[Work required]
If a line in the entries below includes "does", pick it out and copy it.

[Extracted records]
(** * keepa.py: time-series normalisation and the resilient request loop

    A shallow embedding of [formatted], [gmdate], [interpolate], the
    call builders of [KeepaAPI] and [KeepaAPI.request], followed by the
    properties of the specification that were checked against them.

    Python integers are unbounded, so they are [Z]; list indices are [nat].
    Python lists and tuples of pairs are [list (Z * Z)]. *)

From stdpp Require Import base numbers list sorting strings gmap pretty.
From Equations Require Import Equations.

Local Open Scope Z_scope.

(** ** Series decoding: [formatted] *)

(** [l[0::2]]: every second element, starting with the first.
    [l[1::2]] is [stride2 (tail l)]. *)
Fixpoint stride2 {A : Type} (l : list A) : list A :=
  match l with
  | [] => []
  | x :: l' => x :: match l' with
                    | [] => []
                    | _ :: l'' => stride2 l''
                    end
  end.

(** The element expression of the comprehension
    [[(t + 21564000)*60 for t in csv_data[0::2]]]. *)
Definition decode (t : Z) : Z := (t + 21564000) * 60.

(** [for i, timestamp in enumerate(timestamps): if timestamp > mintime: break].
    [n] is the index [enumerate] hands out next and [i] the current binding of
    the loop variable; when the iterator is exhausted [i] keeps the last value
    bound (or its initial value if the list was empty). *)
Fixpoint enumerate_scan (mintime : Z) (timestamps : list Z) (n i : nat) : nat :=
  match timestamps with
  | [] => i
  | timestamp :: rest =>
      if bool_decide (timestamp > mintime) then n
      else enumerate_scan mintime rest (S n) n
  end.

Definition formatted (csv_data : list Z) (mintime : Z) : list (Z * Z) :=
  match csv_data with
  | [] => []
  | _ :: _ =>
      let timestamps := decode <$> stride2 csv_data in
      let values := stride2 (tail csv_data) in
      let i :=
        if bool_decide (mintime ≠ 0) then
          let i := enumerate_scan mintime timestamps 0 0 in
          if bool_decide (i ≠ 0%nat) then (i - 1)%nat else 0%nat
        else 0%nat in
      zip (drop i timestamps) (drop i values)
  end.

(** ** Daily interpolation: [gmdate] and [interpolate] *)

(** A [datetime.date] is represented by its day number counted from
    1970-01-01. The code only compares dates ([==], [<=]) and adds
    [timedelta(days=1)], which are [=], [≤] and [+ 1] on day numbers, and
    [(a - b).days] is the difference of the day numbers. [datetime.date]
    covers the years 1 to 9999 only: the days from [date_min] (0001-01-01)
    to [date_max] (9999-12-31). *)
Definition date_min : Z := -719162.
Definition date_max : Z := 2932896.

(** The UTC day a timestamp in seconds falls on: [time.gmtime] reads the
    timestamp as UTC seconds, so the day is the floor of the timestamp
    divided by the 86400 seconds of a day. *)
Definition day_of (timestamp : Z) : Z := Z.div timestamp 86400.

(** [gmdate] builds [datetime.date(year, month, day)] from the UTC fields:
    [None] stands for the exception raised when the day is outside
    [datetime.date] ([ValueError], or the range error of [time.gmtime] on a
    timestamp it cannot hold). *)
Definition gmdate (timestamp : Z) : option Z :=
  if bool_decide (date_min ≤ day_of timestamp ≤ date_max)
  then Some (day_of timestamp) else None.

(** The cursor of [interpolate] into the formatted series: the sample read
    last ([date2], [value2]) and what is left in the iterator [data]. *)
Record cursor : Type := Cursor {
  date2 : Z;
  value2 : Z;
  data : list (Z * Z)
}.

(** The inner [while True] loop. [next(data)] raising [StopIteration] leaves
    [date2] and [value2] as they were; otherwise [value2] is rebound, then
    [gmdate] is called (and may raise), then the dates are compared.
    [None]: an exception left the loop. *)
Fixpoint gather (date1 : Z) (values : list Z) (c : cursor) (it : list (Z * Z))
  : option (list Z * cursor) :=
  match it with
  | [] => Some (values, Cursor (date2 c) (value2 c) [])
  | (timestamp2, v2) :: it' =>
      match gmdate timestamp2 with
      | Some d2 =>
          if bool_decide (date1 = d2)
          then gather date1 (values ++ [v2]) (Cursor d2 v2 it') it'
          else Some (values, Cursor d2 v2 it')
      | None => None
      end
  end.

(** The reducer [func] is a caller-supplied callable: [None] stands for an
    exception raised by it, which [interpolate] lets through. *)
Definition reducer : Type := list Z → option Z.

(** Python's [min] on a list of integers: [ValueError] on the empty list. *)
Definition py_min : reducer := λ values,
  match values with
  | [] => None
  | v :: vs => Some (foldl Z.min v vs)
  end.

(** The body of the outer loop up to [results.append]: the value to emit for
    [date1] and the cursor afterwards, or [None] when [gmdate] or the
    reducer raised. *)
Definition day_step (func : reducer) (date1 value1 : Z) (c : cursor)
  : option (Z * cursor) :=
  if bool_decide (date1 = date2 c) then
    match gather date1 [value2 c] c (data c) with
    | Some (values, c') =>
        match func values with
        | Some v => Some (v, c')
        | None => None
        end
    | None => None
    end
  else Some (value1, c).

(** [while date1 <= today: ...; results.append((date1, value1)); date1 += day].
    [date1 + day] raises [OverflowError] past [date_max]. The loop ends
    because [today - date1] shrinks. The result is [None] when an exception
    was raised. *)
Equations? sweep (func : reducer) (today date1 value1 : Z) (c : cursor)
    (results : list (Z * Z)) : option (list (Z * Z))
    by wf (Z.to_nat (today + 1 - date1)) lt :=
  sweep func today date1 value1 c results with decide (date1 ≤ today) := {
    | right _ := Some results
    | left _ with day_step func date1 value1 c := {
        | None := None
        | Some (v, c') with decide (date1 + 1 ≤ date_max) := {
            | left _ :=
                sweep func today (date1 + 1) v c' (results ++ [(date1, v)])
            | right _ := None } } }.
Proof. lia. Qed.

(** [today] is the value [datetime.date.today()] returned. *)
Definition interpolate (csv_data : list Z) (func : reducer) (today : Z)
  : option (list (Z * Z)) :=
  match formatted csv_data 0 with
  | [] => Some []
  | (timestamp1, value1) :: it =>
      match gmdate timestamp1 with
      | Some date1 => sweep func today date1 value1 (Cursor date1 value1 it) []
      | None => None
      end
  end.

(** The host clock: the current time in whole seconds since the epoch (UTC)
    and the offset of the host's local time from UTC in seconds.
    [datetime.date.today()] is the local date. *)
Record clock : Type := Clock {
  now : Z;
  utcoffset : Z
}.

Definition date_today (k : clock) : Z := day_of (now k + utcoffset k).

(** ** The transport: [KeepaAPI.request] *)

(** A decoded JSON body (integer numbers only: a number with a fraction is
    outside the model). *)
#[warnings="-register-all"]
Inductive json : Type :=
  | JNull
  | JBool (b : bool)
  | JInt (n : Z)
  | JString (s : string)
  | JArray (items : list json)
  | JObject (members : list (string * json)).

Inductive exn : Type :=
  | ConnectionError
  | JSONDecodeError
  | KeepaException (msg : string)
  | AssertionError (msg : string)
  | KeyError (k : string)
  | TypeError
  | ValueError
  | OverflowError.

(** What one pass through the [try] block of [request] meets: [requests.get]
    raises [ConnectionError], or a response arrives whose text [json.loads]
    rejects, or a response arrives and its text decodes to [data]. *)
Inductive reply : Type :=
  | Refused
  | Garbled (status_code : Z)
  | Answer (status_code : Z) (data : json).

(** The observable effects of [request], in order: a call of [requests.get]
    on the URL built from [path] and [query], and a call of [time.sleep]. *)
Inductive effect : Type :=
  | Get (path : string) (query : list (string * string))
  | Sleep (secs : Z).

(** [Waiting]: the script of replies ran out while [request] was still
    looping, that is, it is blocked in its next [requests.get]. *)
Inductive outcome : Type :=
  | Returned (data : json)
  | Raised (e : exn)
  | Waiting.

Definition STATUS_CODES : gmap Z string :=
  list_to_map
    [ (400, "Bad Request the request was malformed or could not successfully execute.");
      (402, "The used API key does not grant access.");
      (405, "A request parameter is out of allowed range.");
      (429, "You are out of tokens.");
      (500, "An unexpected error occurred when executing this request.") ]%string.

Definition dquote : Ascii.ascii := Ascii.ascii_of_nat 34.

(** ['Unknown status code "{}"'.format(status_code)] *)
Definition unknown_status (status_code : Z) : string :=
  ("Unknown status code " +:+ String dquote (pretty status_code +:+ String dquote EmptyString))%string.

Fixpoint assoc (k : string) (members : list (string * json)) : option json :=
  match members with
  | [] => None
  | (k', v) :: members' => if bool_decide (k = k') then Some v else assoc k members'
  end.

(** [data[k]] for a string [k]: only a dict can be subscripted by a string. *)
Definition getitem (data : json) (k : string) : exn + json :=
  match data with
  | JObject members =>
      match assoc k members with
      | Some v => inr v
      | None => inl (KeyError k)
      end
  | _ => inl TypeError
  end.

(** The largest quotient a float can hold: [x/1000] raises [OverflowError]
    when the quotient rounds beyond the largest double. *)
Definition float_max_quot : Z := 2 ^ 1024 - 2 ^ 970.

(** [math.ceil(x/1000)] for an integer [x]. Python forms the quotient as a
    correctly rounded float. As long as the ceiling of the exact quotient
    is of a size [time.sleep] accepts, the float lies strictly between the
    same two integers as the exact quotient and its ceiling is the integer
    [-((-x) // 1000)] computed here. Beyond that size the float's ceiling is
    beyond it as well, so the value computed here and the float's ceiling
    both make [time.sleep] raise [OverflowError] (see [sleep_error]).
    [True] and [False] divide as 1 and 0. *)
Definition ceil_milli (x : json) : exn + Z :=
  match x with
  | JInt n =>
      if bool_decide (1000 * float_max_quot ≤ Z.abs n) then inl OverflowError
      else inr (- Z.div (- n) 1000)
  | JBool b => inr (- Z.div (- (if b then 1 else 0)) 1000)
  | _ => inl TypeError
  end.

(** The largest number of seconds [time.sleep] takes: the time in
    nanoseconds must fit in 64 bits. *)
Definition sleep_max : Z := 9223372036.

(** The exception [time.sleep(secs)] raises on an integer, if any:
    [OverflowError] when the time does not fit, [ValueError] when it is
    negative. *)
Definition sleep_error (secs : Z) : option exn :=
  if bool_decide (secs < - sleep_max ∨ sleep_max < secs) then Some OverflowError
  else if bool_decide (secs < 0) then Some ValueError
  else None.

(** The 429 branch up to the argument of [time.sleep]: [data['refillIn']] is
    read and rounded first, then the log line reads [data['tokensLeft']]. *)
Definition refill_delay (data : json) : exn + Z :=
  match getitem data "refillIn" with
  | inl e => inl e
  | inr refillIn =>
      match ceil_milli refillIn with
      | inl e => inl e
      | inr delay =>
          match getitem data "tokensLeft" with
          | inl e => inl e
          | inr _ => inr delay
          end
      end
  end.

(** The exception the [except] clause of [request] catches for a reply
    that is not a decoded response. *)
Definition caught (failure : reply) : exn :=
  match failure with
  | Refused => ConnectionError
  | _ => JSONDecodeError
  end.

(** A transient failure: the [try] block did not reach its [break]. *)
Definition transient (r : reply) : bool :=
  match r with
  | Answer _ _ => false
  | _ => true
  end.

Definition after (pre : list effect) (r : list effect * outcome)
  : list effect * outcome := (pre ++ r.1, r.2).

(** The two nested [while True] loops of [request] as one recursion over the
    replies, one reply per [requests.get]. [counter] is the retry budget of
    the inner loop; entering the outer loop again resets it to 3. *)
Fixpoint request_loop (path : string) (query : list (string * string))
    (counter : Z) (net : list reply) : list effect * outcome :=
  match net with
  | [] => ([], Waiting)
  | Answer status_code data :: net' =>
      if bool_decide (status_code = 200) then ([Get path query], Returned data)
      else
        match STATUS_CODES !! status_code with
        | Some error =>
            if bool_decide (status_code = 429) then
              match refill_delay data with
              | inl e => ([Get path query], Raised e)
              | inr delay =>
                  match sleep_error delay with
                  | Some e => ([Get path query], Raised e)
                  | None => after [Get path query; Sleep delay]
                              (request_loop path query 3 net')
                  end
              end
            else ([Get path query], Raised (KeepaException error))
        | None =>
            ([Get path query], Raised (KeepaException (unknown_status status_code)))
        end
  | failure :: net' =>
      let counter := counter - 1 in
      if bool_decide (counter = 0) then ([Get path query], Raised (caught failure))
      else after [Get path query; Sleep 30] (request_loop path query counter net')
  end.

[Expected output]
      (402, "The used API key does not grant access.");
    [OverflowError] when the time does not fit, [ValueError] when it is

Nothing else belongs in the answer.